Осенью я пошла в Костёл, чтобы задать Богу главный вопрос своей жизни, который чётко не могла сформулировать, в голове были разбросанный мысли и внутреннее непринятие себя и своего имени.  Я хотела остановить внутреннюю тоску, изнуряющую меня много лет, прекратить плач внутреннего не родившегося ребенка и узнать своё настоящее имя, определяющее мою истинную природу, природу души.

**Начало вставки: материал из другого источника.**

(** The variants that hold no value: a tag and a payload. *)
Lemma codec_scalar v n :
  wf_value v = true →
  match v with
  | Value.Unit | Value.Boolean _ | Value.U8 _ | Value.U16 _ | Value.U32 _ | Value.U64 _ | Value.I8 _
  | Value.I16 _ | Value.I32 _ | Value.I64 _ | Value.F32 _ | Value.F64 _ | Value.String _ | Value.Uuid _
  | Value.Option None => decodes n v
  | _ => True
  end.
Proof.
  destruct v as [|b|x|x|x|x|x|x|x|x|x|x|s|[w|]| | | | | | | | | | | | | | | | | | |u]; try done;
    cbn [wf_value]; intros Hwf.
  - apply (codec_value TYPE_UNIT (λ w, w)); [done..|]. apply codec_ret.
  - leaf TYPE_BOOLEAN (λ w, add_boolean_raw w b) get_boolean Value.Boolean (codec_boolean b).
  - leaf TYPE_U8 (λ w, put_u8 w x) r_u8 Value.U8 (codec_u8 x Hwf).
  - leaf TYPE_U16 (λ w, put_u16_le w x) r_u16 Value.U16 (codec_u16 x Hwf).
  - leaf TYPE_U32 (λ w, put_u32_le w x) r_u32 Value.U32 (codec_u32 x Hwf).
  - leaf TYPE_U64 (λ w, put_u64_le w x) r_u64 Value.U64 (codec_u64 x Hwf).
  - leaf TYPE_I8 (λ w, put_i8 w x) r_i8 Value.I8 (codec_i8 x Hwf).
  - leaf TYPE_I16 (λ w, put_i16_le w x) r_i16 Value.I16 (codec_i16 x Hwf).
  - leaf TYPE_I32 (λ w, put_i32_le w x) r_i32 Value.I32 (codec_i32 x Hwf).
  - leaf TYPE_I64 (λ w, put_i64_le w x) r_i64 Value.I64 (codec_i64 x Hwf).
  - leaf TYPE_F32 (λ w, put_f32_le w x) r_f32 Value.F32 (codec_f32 x Hwf).
  - leaf TYPE_F64 (λ w, put_f64_le w x) r_f64 Value.F64 (codec_f64 x Hwf).
  - leaf TYPE_STRING (λ w, add_string_raw w s) get_string Value.String (codec_string s Hwf).
  - apply (codec_value TYPE_OPTION (λ w, put_u8 w 0)); [done..|].
    exact (codec_seq (λ w, put_u8 w 0) (λ w, w) get_option_presence _ false _
      (codec_boolean false) (codec_ret (Value.Option None))).
  - apply (codec_value TYPE_UUID (λ w, put_slice w (as_bytes u))); [done..|].
    refine (codec_seq (λ w, put_slice w (as_bytes u)) (λ w, w) (take_front 16) _ _ _ (codec_id u) _).
    apply codec_unwrap; [done|apply codec_ret].
Qed.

Солнечным октябрьским утром, когда я сидела на скамье в ожидании Мессы, к моим ногам скользнула тень и женщина в просторных одеждах словно выросла рядом со мной. На Мессе мне особенно запомнилось её рукопожатие.
— Мир вам.
— Мир вам, — ответила я, и сердце кольнуло лёгким зарядом. В области солнечного сплетения заныло, а под ним застонало моё дитя. И тогда я твёрдо решила, что останусь на Исповедь.  Но после Мессы, дожидаясь священника, я пребывала в несколько растерянных мыслях, не зная, как и что ему сказать, в чём я должна исповедоваться перед ним? Что мне нужно объяснить о себе и своей на первый взгляд удавшейся жизни? Может о том, что я не могу родить? Он, как и все мы, живой человек, более безгрешен, да разве я живу во грехе? Что сделала я такое, что нужна мне Исповедь? Много лет брака в чистоте и никаких помыслов и левых желаний, которые бы шли в разрез моей семье. Нерешительность и множество вопросов затормаживали моё намерение.
Обернувшись, я увидела узкое лицо и внимательные глаза. Женщина с тёплой рукой стояла у выхода возле деревянного распятия. Она ждала меня.
— Мы с вами живём на одной улице, — мягкий, спокойный голос и интеллигентная наружность. Седые волосы, связанные в хвост, просторная одежда, узкие брюки цвета ультрамарина и лакированные туфли на невысоком каблуке.  От неё исходило какое-то спокойствие и умиротворение…
Я попыталась успокоится, но непонятная сила, развернула меня на 180 градусов и заставила бежать.  Я стояла между двумя домами, опираясь о стену и глубоко дышала, а потом услышала всё тот же голос:
— Так, что насчёт книг? — словно не замечая моей растерянности.
— Мы где-то встречались?
—  Возможно…
Очередное дежавю — подумалось, а мой внутренний ребенок зашёлся плачем, и на этот раз он был какой-то отчаянный, но с торжествующими нотами, будто тот взывал к Спасителю. И тогда я захотела исповедоваться ей.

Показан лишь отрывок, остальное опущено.